[Records from a data source]
□ □ □ □ □
Lemma candidates_inv query c cands :
  candidates self query c = Ok cands →
  encodes self query = true
  ∧ cands = slice_to (K_use c * use_buffer_multiplier c) (ranking self query).
Proof. unfold candidates. apply find_nearest_inv. Qed.

Lemma seed_set_run query c :
  encodes self query = true →
  seed_set self query c
  = Ok (slice_to (K_use c)
          (interaction_filter self
             (slice_to (K_use c * use_buffer_multiplier c)
                (ranking self query)))).
Proof. intros Hok. unfold seed_set. by rewrite candidates_run. Qed.

Lemma seed_set_inv query c seeds :
  seed_set self query c = Ok seeds →
  encodes self query = true
  ∧ seeds = slice_to (K_use c)
              (interaction_filter self
                 (slice_to (K_use c * use_buffer_multiplier c)
                    (ranking self query))).
Proof.
  unfold seed_set.
  intros (cands & [Hok ->]%candidates_inv & [= <-])%bind_Ok. done.
Qed.

Lemma seed_set_elem_of query c seeds i :
  seed_set self query c = Ok seeds → i ∈ seeds →
  i ∈ interacted_items self ∧ (i < length (embeds_use self))%nat.
Proof.
  intros [_ ->]%seed_set_inv Hi.
  eapply elem_of_sublist in Hi; [|apply slice_to_sublist].
  apply list_elem_of_filter in Hi as [Hin Hi]. split; [done|].
  eapply elem_of_sublist in Hi; [|apply slice_to_sublist].
  apply argsort_elem_of in Hi. by rewrite length_fmap in Hi.
Qed.

(** C6: when the seed set is computed, the candidate list was, each member
    of the seed set belongs to [interacted_items], the interaction filter
    returns a subsequence of the nearest-first candidate list, so relative
    order is kept, and the seed set is an initial segment of the filtered
    list, hence a subsequence of the candidate list too. *)
Theorem seed_set_interacted (query : string) (c : config)
    (seeds : list nat) :
  seed_set self query c = Ok seeds →
  ∃ cands,
    candidates self query c = Ok cands
    ∧ (∀ i, i ∈ seeds → i ∈ interacted_items self)
    ∧ interaction_filter self cands `sublist_of` cands
    ∧ seeds `prefix_of` interaction_filter self cands
    ∧ seeds `sublist_of` cands.
Proof.
  intros Hseeds. pose proof Hseeds as [Hok ->]%seed_set_inv.
  eexists. split; [by apply candidates_run|].
  assert (Hsub : ∀ l : list nat,
    slice_to (K_use c) (interaction_filter self l) `sublist_of` l).
  { intros l. etrans; [apply slice_to_sublist|]. apply sublist_filter. }
  split_and!.
  - intros i Hi. by eapply seed_set_elem_of.
  - apply sublist_filter.
  - apply slice_to_prefix.
  - apply Hsub.
Qed.

Lemma take_filter_prefix (P : nat → Prop) `{!∀ i, Decision (P i)}
    (l : list nat) (a b k : nat) :
  (a ≤ b)%nat →
  take k (filter P (take a l)) `prefix_of` take k (filter P (take b l)).
Proof.
  intros Hab.
  assert (Hpre : filter P (take a l) `prefix_of` filter P (take b l)).
  { replace (take a l) with (take a (take b l))
      by (rewrite take_take; f_equal; lia).
    rewrite <-(take_drop a (take b l)) at 2.
    rewrite filter_app. by apply prefix_app_r. }
  destruct Hpre as [l' ->].
  rewrite take_app. by apply prefix_app_r.
Qed.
□ □ □ □ □
__Task brief__. Lines containing the string "ranking" are the ones to copy from the entries above.

__Solution for this problem__.
  ∧ cands = slice_to (K_use c * use_buffer_multiplier c) (ranking self query).
                (ranking self query)))).
                    (ranking self query))).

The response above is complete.